Zechariah lived and prophesized at the time of the destruction of the first Temple. His book is pastoral: he wants to comfort to Jews rocked by the destruction, urging them not to lose hope, promising them a future day when they and God will be reunited in Jerusalem.
Nothing unusual here; prophets often exhort the people to have confidence in God’s providence. But Zechariah’s final words take us in an unusual direction.
He foretells a day when Israel shall triumph over its enemies, a day heralded in the famous words that come after the Aleinu prayer, “…on that day the Lord shall be one and His Name shall be one.”
He goes on to state that many (but not all) peoples will recognize the sovereignty of God and accord Him the respect He deserves. Zechariah lists the consequences the other peoples will suffer, culminating in this unexpected statement: “All who survive of the nations that came up against Jerusalem shall make a pilgrimage year by year to bow low to the King LORD of Hosts and to observe the Feast of Booths.”

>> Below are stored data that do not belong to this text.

(* ===== verification/AdminSettings.v ===== *)
(** The settings of a deployment: the routes [csp], [cors], [auth-lockout],
    [webhooks/egress-policy], [sla], [retention], [retention/run], [siem],
    [siem/test], [siem/deliveries], [dpa], [invites], [invites/[token]],
    [seats], [scim], [scim/users] and [privacy/export] of [web/app/api/admin],
    behind the gate of [AdminRoute]. The values that the code does not check
    the type of ([Number(x)], the fields of a SIEM update), the network and the
    outcome of a write are parameters. *)
From S2P Require Import Prelude JsNum JsDate IsoTime Json Store Interleave AuthLockout KeyStore AdminRoute.
From S2P Require IpMatch Browser Egress Sla LegalHold Retention Siem Dpa Invites Scim Privacy Activity Totp MfaGate.
#[local] Existing Instances Egress.EgressPolicy_persisted LegalHold.holds_persisted LegalHold.file_register Retention.RetentionPolicy_persisted
  Invites.invites_persisted Scim.users_persisted Scim.token_persisted AuthLockout.State_persisted Browser.CspMode_eq_dec.

(** Three more forms of the gate. *)
Definition silent_gate : gate_kind := {| logs_local := false; logs_admission := None |}.
Definition recorded_gate : gate_kind := {| logs_local := true; logs_admission := Some "" |}.
Definition export_gate : gate_kind := {| logs_local := true; logs_admission := Some "privacy.export" |}.

Section Routes.
Context (CURRENT_DPA : Dpa.DpaPublishedVersion) (sha256 : string -> string) (hmac_sha1 : list Z -> list Z -> list Z) (adminEnv : option string).
Context (env : Browser.Env) (seat_limit : option num).
Context (Number_of : jval -> num) (sink_fields : json -> Siem.UpdateInput) (new_URL : string -> option (Egress.URL * string))
  (hmac : string -> string -> string) (stringify : json -> string).
#[local] Instance ledger_file : Persisted Dpa.ledger := Dpa.ledger_persisted CURRENT_DPA.

Record stores := Stores {
  csp : option json; egress : file Egress.EgressPolicy; sla : Sla.Process; retention : file Retention.RetentionPolicy;
  holds : file (list LegalHold.LegalHold); purged : Retention.data_dir; siem : Siem.siem; dpa : file Dpa.ledger;
  invites : file Invites.invites; users : file Scim.users; token : file Scim.TokenStore; files : gmap string Privacy.text_file }.

(** The configuration of the lockout is the one authentication uses. *)
Abbreviation W := (world (LockoutConfig * file State) stores).

Record CspView := { c_policy : Browser.CspPolicy; c_effective : Browser.CspPolicy; c_header : option (string * string); c_drift : bool }.

Inductive answer :=
| Csp (v : CspView)
| Cors (p : Browser.CorsPolicy)
| Lockouts (c : LockoutConfig) (entries : list LockoutEntry) (locked_count : nat)
| Config (c : LockoutConfig)
| Unlocked_ip (ip : string)
| EgressView (p : Egress.EgressPolicy)
| SlaState (r : Sla.SlaRegister)
| Commitment (c : Sla.SlaCommitment)
| Policy (p : Retention.RetentionPolicy)
| Swept (r : Retention.SweepResult)
| Sink (s : Siem.SiemSink)
| Attempt (a : option Siem.DeliveryAttempt)
| Deliveries (l : list Siem.DeliveryAttempt)
| DpaState (s : Dpa.State)
| Accepted (a : Dpa.DpaAcceptance) (superseded : option Dpa.DpaAcceptance)
| Withdrawn (a : Dpa.DpaAcceptance)
| InviteList (l : list Invites.PublicView) (seats : Invites.SeatUsage)
| InviteView (v : Invites.PublicView)
| Seats (u : Invites.SeatUsage)
| TokenState (s : Scim.TokenStatus)
| NewToken (plaintext : string)
| Users (total active : nat) (l : list Scim.ScimUser)
| Bundle (b : Privacy.ExportBundle) (filename : string)
| Done.

(** The answer of a delivery and whether a write succeeds. *)
Record outside := { o_delivery : Siem.Outcome; o_write : bool }.

Section Request.
Context (req : request) (d : draws) (o : outside).
Abbreviation handler := (option StoredKey -> W -> reply answer * W).
Abbreviation ok a := (Answer 200 a).
Abbreviation op n := (d_op d n).
Abbreviation feed_line := (recordSafe d).
Abbreviation recorded_body := (recorded_body req).
Abbreviation record_again := (record_again sha256 adminEnv req d).

(** ** The content security policy and the origins *)

Definition with_csp (f : option json) (w : W) : W :=
  with_gov (let g := gov w in Stores f (egress g) (sla g) (retention g) (holds g) (purged g) (siem g) (dpa g) (invites g) (users g) (token g) (files g)) w.

(** What the middleware applies, which reads the environment and not the store. *)
Definition effectiveFromEnv : Browser.CspPolicy :=
  {| Browser.mode := Browser.mode_of_env env; Browser.extra_hosts := Browser.words "" (default "" (Browser.CSP_EXTRA_HOSTS env));
     Browser.reporting_enabled := negb (bool_decide (Browser.CSP_REPORT_DISABLED env = Some "1")); Browser.updated_at := None; Browser.updated_by := None |}.

Definition withMeta (p : Browser.CspPolicy) : CspView :=
  let e := effectiveFromEnv in
  {| c_policy := p; c_effective := e; c_header := (fun n => (n, Browser.buildCspHeader e)) <$> Browser.cspHeaderName (Browser.mode e);
     c_drift := negb (bool_decide (Browser.mode p = Browser.mode e)) ||
                negb (String.eqb (to_lower (join "," (Browser.extra_hosts p))) (join "," (to_lower <$> Browser.extra_hosts e))) |}.

Definition csp_GET : handler := fun k w =>
  match Browser.getCspPolicy env (csp (gov w)) with
  | Err _ => (Raised, w)
  | Ok p => (ok (Csp (withMeta p)), recordAuditEvent 200 k "" w)
  end.

Definition csp_code (e : Browser.CspError) : string :=
  match e with Browser.bad_mode => "bad_mode" | Browser.bad_type => "bad_type" | Browser.bad_host => "bad_host" | Browser.too_many => "too_many" end.

Definition csp_PUT : handler := fun k w => recorded_body k w (fun b =>
  let m := text_of (field "mode" b) in
  if negb (bool_decide (m ∈ ["off"; "report"; "enforce"])) then refuse 400 "bad_mode" k w else
  let hosts := match field "extra_hosts" b with Some (JArr l) => Some (JArr l) | _ => Some (JArr []) end in
  let '(r, f) := Browser.updateCspPolicy env
    {| Browser.in_mode := m; Browser.in_extra_hosts := hosts;
       Browser.in_reporting_enabled := match field "reporting_enabled" b with Some (JBool false) => false | _ => true end;
       Browser.in_actor := id <$> k |} (op 0%nat) (csp (gov w)) in
  let w := with_csp f w in
  match r with
  | Ok (p, _) => (ok (Csp (withMeta p)), recordAuditEvent 200 k "" w)
  | Err e => match Browser.canonicalizeHosts hosts with Err _ => refuse 400 (csp_code e) k w | Ok _ => (Raised, w) end
  end).

Definition cors_GET : handler := fun k w => (ok (Cors (Browser.getPolicy env)), recordAuditEvent 200 k "" w).

(** ** The lockout of addresses *)

Definition with_lockout (c : LockoutConfig) (f : file State) (w : W) : W := World (keys_file w) (c, f) (second w) (feed w) (gov w).

Definition lockout_GET : handler := fun k w =>
  let entries := listLockouts (fst (lockout w)) (op 0%nat) (read_file (snd (lockout w))) in
  (ok (Lockouts (fst (lockout w)) entries (length (filter (fun e => e_locked e = true) entries))), recordAuditEvent 200 k "" w).

(** [body[name] ?? before], then [Number]. A value that is not a number anymore
    stays none. *)
Definition config_number (v : jval) (before : option Z) : option num :=
  match v with None | Some JNull => Some (from_option int NaN before) | Some j => Some (Number_of (Some j)) end.

Definition lockout_PUT : handler := fun k w => recorded_body k w (fun b =>
  let before := fst (lockout w) in
  let '(after, _) := setConfig
    {| raw_threshold := config_number (field "threshold" b) (threshold before);
       raw_window := config_number (field "window_seconds" b) (window_seconds before);
       raw_cooldown := config_number (field "cooldown_seconds" b) (cooldown_seconds before);
       raw_enabled := match field "enabled" b with Some (JBool e) => e | _ => enabled before end |}
    {| config_file := None; cachedConfig := Some before |} in
  (ok (Config after), recordAuditEvent 200 k "auth_lockout_config_updated" (with_lockout after (snd (lockout w)) w))).

Definition lockout_DELETE : handler := fun k w =>
  match IpMatch.normalizeIp (default "" (query req !! "ip")) with
  | None => refuse 400 "bad_ip" k w
  | Some ip =>
      let '(found, f) := unlockIp ip (snd (lockout w)) in
      let w := with_lockout (fst (lockout w)) f w in
      if found then (ok (Unlocked_ip ip), recordAuditEvent 200 k "auth_lockout_cleared" w) else refuse 404 "not_found" k w
  end.

(** ** The destinations of webhooks *)

Definition with_egress (f : file Egress.EgressPolicy) (w : W) : W :=
  with_gov (let g := gov w in Stores (csp g) f (sla g) (retention g) (holds g) (purged g) (siem g) (dpa g) (invites g) (users g) (token g) (files g)) w.

Definition egress_GET : handler := fun k w => (ok (EgressView (Egress.getPolicy (egress (gov w)))), w).

Definition egress_code (c : Egress.SetCode) : string := match c with Egress.bad_cidr => "bad_cidr" | Egress.too_many_cidrs => "too_many_cidrs" end.

Definition object_or_null (b : json) : bool := match b with JNull => true | _ => is_object b end.

Definition egress_PUT : handler := fun k w =>
  match body req with
  | None => (Refused 400 "bad_json", w)
  | Some b =>
      if negb (object_or_null b) then (Refused 400 "bad_body", w) else
      match field "allow_private" b with
      | None | Some (JBool _) =>
          let '(r, f) := Egress.setPolicy (op 0%nat)
            {| Egress.in_allow_private := field "allow_private" b; Egress.in_cidrs := field "cidrs" b |} (id <$> k) (egress (gov w)) in
          let w := with_egress f w in
          match r with
          | Err c => refuse 400 (egress_code c) None w
          | Ok u => (ok (EgressView (Egress.policy u)), recordAuditEvent 200 None "egress.policy.updated" w)
          end
      | _ => (Refused 400 "bad_allow_private", w)
      end
  end.

(** ** The service level commitment *)

Definition with_sla (p : Sla.Process) (w : W) : W :=
  with_gov (let g := gov w in Stores (csp g) (egress g) p (retention g) (holds g) (purged g) (siem g) (dpa g) (invites g) (users g) (token g) (files g)) w.

Definition actor (k : option StoredKey) : string := match k with Some k => id k | None => "local" end.

Definition sla_GET : handler := fun k w =>
  match Sla.getState (sla (gov w)) with
  | None => (Raised, w)
  | Some r => (ok (SlaState r), recordAuditEvent 200 k "sla.list" w)
  end.

Definition sla_code (e : Sla.SlaError) : string :=
  match e with
  | Sla.bad_uptime => "bad_uptime" | Sla.bad_response => "bad_response" | Sla.bad_response_order => "bad_response_order"
  | Sla.bad_ladder => "bad_ladder" | Sla.bad_ladder_order => "bad_ladder_order" | Sla.bad_notes => "bad_notes" | Sla.bad_contact => "bad_contact"
  end.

Zechariah particularly mentions Egypt as he goes on to say, “Such shall be the punishment of Egypt and of all other nations that do not come up to observe the Feast of Booths.”
The book ends with nothing further on the subject, leaving us to wonder, why Sukkot? Why was this the holiday that would bring the peoples together?
Rashi quotes a Talmudic passage Avodah Zarah which suggests that non-Jews who wish to show respect to God do so by construction of a Sukkah, which the Talmud considers a relatively easy and inexpensive mitzvah.
Rashi understands “to observe the Feast of Booths” means one has to construct a Sukkah. In reality, while construction of a Sukkah is admirable, the key, relevant commandment is “leisheiv basuka,” to “dwell” or at least to “sit” in a Sukkah, regardless of who constructed it.
And if we consider this mass of people coming together to “leisheiv basuka,” a new, and stunning, image comes to mind.
Zechariah envisioned a future in which all people would come together “to observe Sukkot,” which means that, somehow, they would all fit together within the walls and under the roof of one Sukkah.
It would have to be a very large Sukkah – ! – but even so, this could never actually happen unless people could somehow come together very, very closely, with no space between them; that they could stand as close together as was physically possible. Only in this way, could Zechariah’s prophecy come true.
And overcoming the physical challenge of space limitation would only be possible if those present could put aside whatever kept them apart – be it the large-scale gripes and even enmity of one people against another or the petty complaints of one individual against another – and let the shrinking emotional distance be reflected in a shrinking physical distance.
In Sukkot, Zechariah envisioned an extraordinary opportunity for people to come together. He was not interested only in the formerly warring peoples accepting God as ruler; he wanted them and the Israelites, indeed, all people, to be at such a state of peace and mutual acceptance that they could be as physically close together as a Sukka would require.
As an image, we tend to consider the fragility of the Sukka as shelter as opposed to the utter firmness of God’s eternal protection. But Zechariah endows it with a different, compelling image. When we see a Sukka, we should marvel at the potential of with whom we can be inside it, the more the better, and what we can do to make all those inside as comfortable, at ease, and at peace, with one another.
Sukkot reminds us of the opportunities a caring God has created for us in the world; may it also inspire us to make peace and harmony with all with whom we share the world, no matter how different from us they may be.